Ecstatic about having the surgery, Bono said he hated his breasts from the moment they developed and that he has felt much better since having them removed.
"I never wear a shirt at home anymore, ever," he said.
Anatomically, Bono remains a woman from the waist down and said he doesn't have any plans to undergo corrective surgery yet because that type of surgery is still risky.
"I'm just kind of waiting to see what happens and hoping that there are medical advances made and it gets a little better because right now the risk-reward ratio is just not quite right," he said. "The majority of [transgender people] don't have bottom surgery because of that."
But even without physically having a penis, Bono said he has always felt like a man, long before taking hormone injections.
"That's not to say I wouldn't like a penis," he said. "I really would like one and I hope that someday I will get one."
His partner also said she completely views Bono now as a male. "I don't even think of him at all as a woman. I haven't for years," Elia said.
Since the transition, Bono said he's the same person he's always been, but just in a different body.
"I am the male version of my former self," he said.
In an exclusive interview with "Nightline" anchor Cynthia McFadden last year, Cher talked about some of the concerns that she had about Chaz transitioning.
"I was really frightened in the beginning, and also, I felt that the doctors did not do their due diligence," Cher said at the time, adding that she also supported Chaz and his decision.
"I have two sons," Cher said in the interview. "Never thought that would be, but, you know, you go through life and you get what you get."
Bono said that his relationship with his mother continues to "move in the right direction."
Bono was first introduced to the public on his parents' popular '70s television series, "The Sonny & Cher Comedy Hour." Often seen wearing frilly dresses and shiny shoes on the show, Bono said that even when he was a little girl, he was friends with and liked to dress like boys.
"My seventh and eighth grade year was a particularly hellacious year for me," he said. "Puberty.

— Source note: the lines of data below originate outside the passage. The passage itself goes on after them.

(** [update_with_settings] treats an empty dict of settings as no settings
    at all. When the user was updated, settings were given, each a field
    of [UserSettings] with a value of the type the field declares, and
    the user has none yet, then on a store that answers the settings are
    created under the id of the user, whatever [user_id] the dict carried
    and whatever the type of that: the call
    returns the updated user and the new settings, and [user_settings] has
    one row more, with that id as its [user_id]. *)
Theorem update_with_settings_creates (user_id : str)
    (user_data settings_data u : gmap string (value J)) (w w1 : world J) ss :
  update_with_settings R user_id user_data (Some ∅) w
  = update_with_settings R user_id user_data None w
  /\ (settings_data <> ∅ ->
      typed UserSettings_fields (<["user_id" := VText user_id]> settings_data) ->
      BaseService.update (self R) (VText user_id) (Dict user_data) w
      = (Ret (Some u), w1) ->
      db w1 !! "user_settings" = Some ss ->
      Forall (fun r => matches "user_id" (VText user_id) r = false) (rows ss) ->
      faults w1 (issued w1) = None ->
      faults w1 (S (issued w1)) = None ->
      exists cs r s,
        (update_with_settings R user_id user_data (Some settings_data) w).1
          = Ret (Some u, Some cs) /\
        cs !! "user_id" = Some (VText user_id) /\
        r !! "user_id" = Some (VText user_id) /\
        db (update_with_settings R user_id user_data (Some settings_data) w).2
          = <["user_settings" := {| rows := rows ss ++ [r]; serial := s |}]> (db w1)).
Proof.
  split.
  - unfold update_with_settings. unfold mbind, M_bind, bind.
    destruct (BaseService.update (self R) (VText user_id) (Dict user_data) w)
      as [[[u0|]|e] w0]; [|done|done].
    by rewrite decide_True.
  - intros Hne _ Hupdate Hss Hnone Hf0 Hf1.
    apply filter_nil_Forall in Hnone.
    set (w2 := set_db (db w1)
                 (push (Sent (SELECT "user_settings" "user_id" (VText user_id)))
                    (next_statement w1))).
    assert (get_by_user_id user_id w1 = (Ret None, w2)) as Hget.
    { unfold get_by_user_id. cbn [table_name UserSettingsService.self].
      unfold mbind, M_bind, bind.
      erewrite execute_query_ok; [|exact Hf0|cbn [run_sql]; rewrite Hss; reflexivity].
      by rewrite Hnone. }
    set (kw := <["user_id" := VText user_id]> settings_data).
    set (obj := Models.with_default "batch_process_enabled" (VBool false)
                  (Models.with_default "fetch_frequency" (VText (of_string "manual")) kw)).
    assert (Models.UserSettings kw w2 = (Ret obj, w2)) as Hmodel.
    { unfold Models.UserSettings. unfold mbind, M_bind, bind.
      rewrite required_run; [done|]. repeat constructor.
      exists (VText user_id). subst kw. by rewrite lookup_insert_eq. }
    assert (obj !! "user_id" = Some (VText user_id)) as Hobj.
    { subst obj kw. rewrite !with_default_lookup_ne by done. by rewrite lookup_insert_eq. }
    clearbody obj.
    destruct (create_run UserSettingsService.self obj w2 ss) as (r & s & data & Hr & Hrun).
    { exact Hss. }
    { exact Hf1. }
    cbn [table_name model_class UserSettingsService.self] in Hrun.
    assert (r !! "user_id" = Some (VText user_id)) as Hru.
    { rewrite Hr by done. by apply model_dump_lookup. }
    subst kw w2.
    assert (exists res, res = update_with_settings R user_id user_data
                                (Some settings_data) w) as (res & Hres)
      by (by eexists).
    rewrite <- Hres. unfold update_with_settings in Hres.
    unfold mbind at 1, M_bind at 1, bind at 1 in Hres. rewrite Hupdate in Hres.
    rewrite decide_False in Hres by done.
    unfold mbind at 1, M_bind at 1, bind at 1 in Hres. rewrite Hget in Hres.
    unfold mbind at 1, M_bind at 1, bind at 1 in Hres. rewrite Hmodel in Hres.
    unfold mbind at 1, M_bind at 1, bind at 1 in Hres. rewrite Hrun in Hres.
    unfold Models.UserSettings in Hres.
    unfold mbind at 1, M_bind at 1, bind at 1 in Hres.
    rewrite required_run in Hres by (repeat constructor; by exists (VText user_id)).
    unfold mret, M_ret, ret in Hres. cbv iota beta in Hres.
    eexists _, r, s. subst res. cbn [fst snd db set_db]. split_and!.
    + reflexivity.
    + by rewrite !with_default_lookup_ne.
    + done.
    + done.
Qed.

And I was at a school that just wasn't appropriate for my needs. It was just very straight, strict academic school."
Chaz Bono Says He 'Was Failing as a Lesbian'
Sonny Bono and Cher divorced in 1975 when Bono was 4. He wrote in his book, "Transition," that he could dress and act like a boy at his father's house, but at his mother's house, it wasn't so easy.

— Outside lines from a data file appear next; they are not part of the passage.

(** Sequencing stops at the first exception ([x ← r; k] below). *)
#[export] Instance result_bind : MBind result := fun A B k r =>
  match r with
  | Ok a => k a
  | Raise e => Raise e
  end.

(** ** Floating point numbers *)

Definition float := spec_float.

(** binary64: Python's [float], numba's [float64]. *)
Module Float64.
Definition prec : Z := 53.
Definition emax : Z := 1024.
Definition mul : float -> float -> float := SFmul prec emax.
Definition add : float -> float -> float := SFadd prec emax.
Definition div : float -> float -> float := SFdiv prec emax.
(** The nearest binary64 number to an integer, ties to even. *)
Definition of_Z (z : Z) : float := binary_normalize prec emax z 0 false.
Definition zero : float := S754_zero false.
Definition one : float := Eval cbv in of_Z 1.
Definition four : float := Eval cbv in of_Z 4.
End Float64.

(** binary32: [np.float32]. *)
Module Float32.
Definition prec : Z := 24.
Definition emax : Z := 128.
Definition mul : float -> float -> float := SFmul prec emax.
Definition add : float -> float -> float := SFadd prec emax.
Definition of_Z (z : Z) : float := binary_normalize prec emax z 0 false.
Definition zero : float := S754_zero false.
(** Widening to binary64 is exact: the same number, renormalised. *)
Definition to_float64 (x : float) : float :=
  match x with
  | S754_finite s m e => binary_round Float64.prec Float64.emax s m e
  | _ => x
  end.
End Float32.

Definition is_zero (x : float) : bool :=
  match x with S754_zero _ => true | _ => false end.

Definition is_infinite (x : float) : bool :=
  match x with S754_infinity _ => true | _ => false end.

(** ** Python arithmetic used by the notebook *)

(** [a // b] on Python ints: floor division, [ZeroDivisionError] on a zero
    divisor.  [Z.div] rounds towards minus infinity like Python. *)
Definition floordiv (a b : Z) : result Z :=
  if b =? 0 then Raise ZeroDivisionError else Ok (a / b).

(** Conversion of a Python int to a float, as the mixed operations
    [float * int] and [float / int] do it: rounded to nearest, ties to even;
    an int that rounds beyond the largest finite binary64 number raises
    [OverflowError]. *)
Definition py_float_of_int (z : Z) : result float :=
  if 2 ^ 1024 - 2 ^ 970 <=? Z.abs z then Raise OverflowError
  else Ok (Float64.of_Z z).

(** [a * n] with [a] a float and [n] an int. *)
Definition py_float_mul_int (a : float) (n : Z) : result float :=
  b ← py_float_of_int n; Ok (Float64.mul a b).

(** [a / n] with [a] a float and [n] an int: [ZeroDivisionError] when the
    converted divisor is zero. *)
Definition py_float_div_int (a : float) (n : Z) : result float :=
  b ← py_float_of_int n;
  if is_zero b then Raise ZeroDivisionError else Ok (Float64.div a b).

"I grew up in the '70s and '80s," he said. "We didn't know anything about this and my mom has her first child who's a girl and, you know, had the kind of expectations that any mother would have of their first-born daughter...she said things like, 'You look like a truck driver, you look like a slob'...I just dealt with it."
Bono also remembers when he first started to think he was a lesbian.

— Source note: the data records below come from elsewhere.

(** * Investment tracker: FIFO lot ledger, currency conversion,
      monthly performance series and sell-transaction analysis.

    A shallow embedding of the accounting code of
    [src/generate_investment_portfolio.py] and
    [src/generate_sell_transaction_analysis.py].

    Numbers.  The Python code computes on JSON numbers (ints and floats).
    Here every amount is an exact rational ([Q]); equalities between
    computed amounts are stated with [==] ([Qeq]).  Every division of the
    source is guarded by a test on its divisor, and the guards are kept.

    Dictionaries.  A Python [dict] used as a finite map is a [gmap]; the
    one dictionary whose iteration order decides the output
    ([symbol_transactions] of the analyzer) is an insertion-ordered
    association list.

    The iteration order of a [gmap] is not the insertion order of the
    Python dict; the loops over [holdings.items()] only add up amounts, and
    the order of a sum does not change an exact rational.

    Exceptions.  A subscript [d['k']] on a missing key raises [KeyError]
    in Python; functions that can raise return a [result].

    Dates.  A date is the value [datetime.strptime(s, "%d-%m-%Y")] parses;
    strings that do not parse are outside the model. *)

From Stdlib Require Import QArith Lqa Lia List Bool Ascii String.
From stdpp Require Import base option list gmap strings fin_maps sorting.
Import ListNotations.

Local Open Scope string_scope.
Local Open Scope Q_scope.
Local Open Scope list_scope.

(** ** Exceptions and the error monad *)

Inductive exn : Type :=
| KeyError (key : string)
| TypeError
| AttributeError.

Inductive result (A : Type) : Type :=
| Ok (a : A)
| Err (e : exn).
Arguments Ok {A} a.
Arguments Err {A} e.

Definition rbind {A B : Type} (k : A -> result B) (r : result A) : result B :=
  match r with
  | Ok a => k a
  | Err e => Err e
  end.

Definition rmap {A B : Type} (f : A -> B) (r : result A) : result B :=
  match r with
  | Ok a => Ok (f a)
  | Err e => Err e
  end.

"It was my 13th birthday, actually, and my best friend, we were living in New York, my mom was doing a play there," Bono said. "I mistook sexual orientation for gender identity. I went for the obvious answer."
Although he was outed at 18 by a tabloid magazine in 1987, Bono didn't come out publically as a lesbian until 1995. Even though he had serious, long-term relationships with women at the time, he said something did not feel right.
"I just thought that something was wrong with me," Bono said. "Like I am not being a good lesbian...because I was really a man so I never wanted to be a woman. That's how I was failing as a lesbian."
Now, after being reintroduced to the world as Chaz, Bono said he had a newfound sense of peace.
"I risked a lot but I finally got to the place where I knew this is what I'm supposed to do," he said. "I had absolute faith in no matter what, even if it was rocky or difficult, everything in the end was going to be fine, and it was. It has exceeded every expectation that I've had."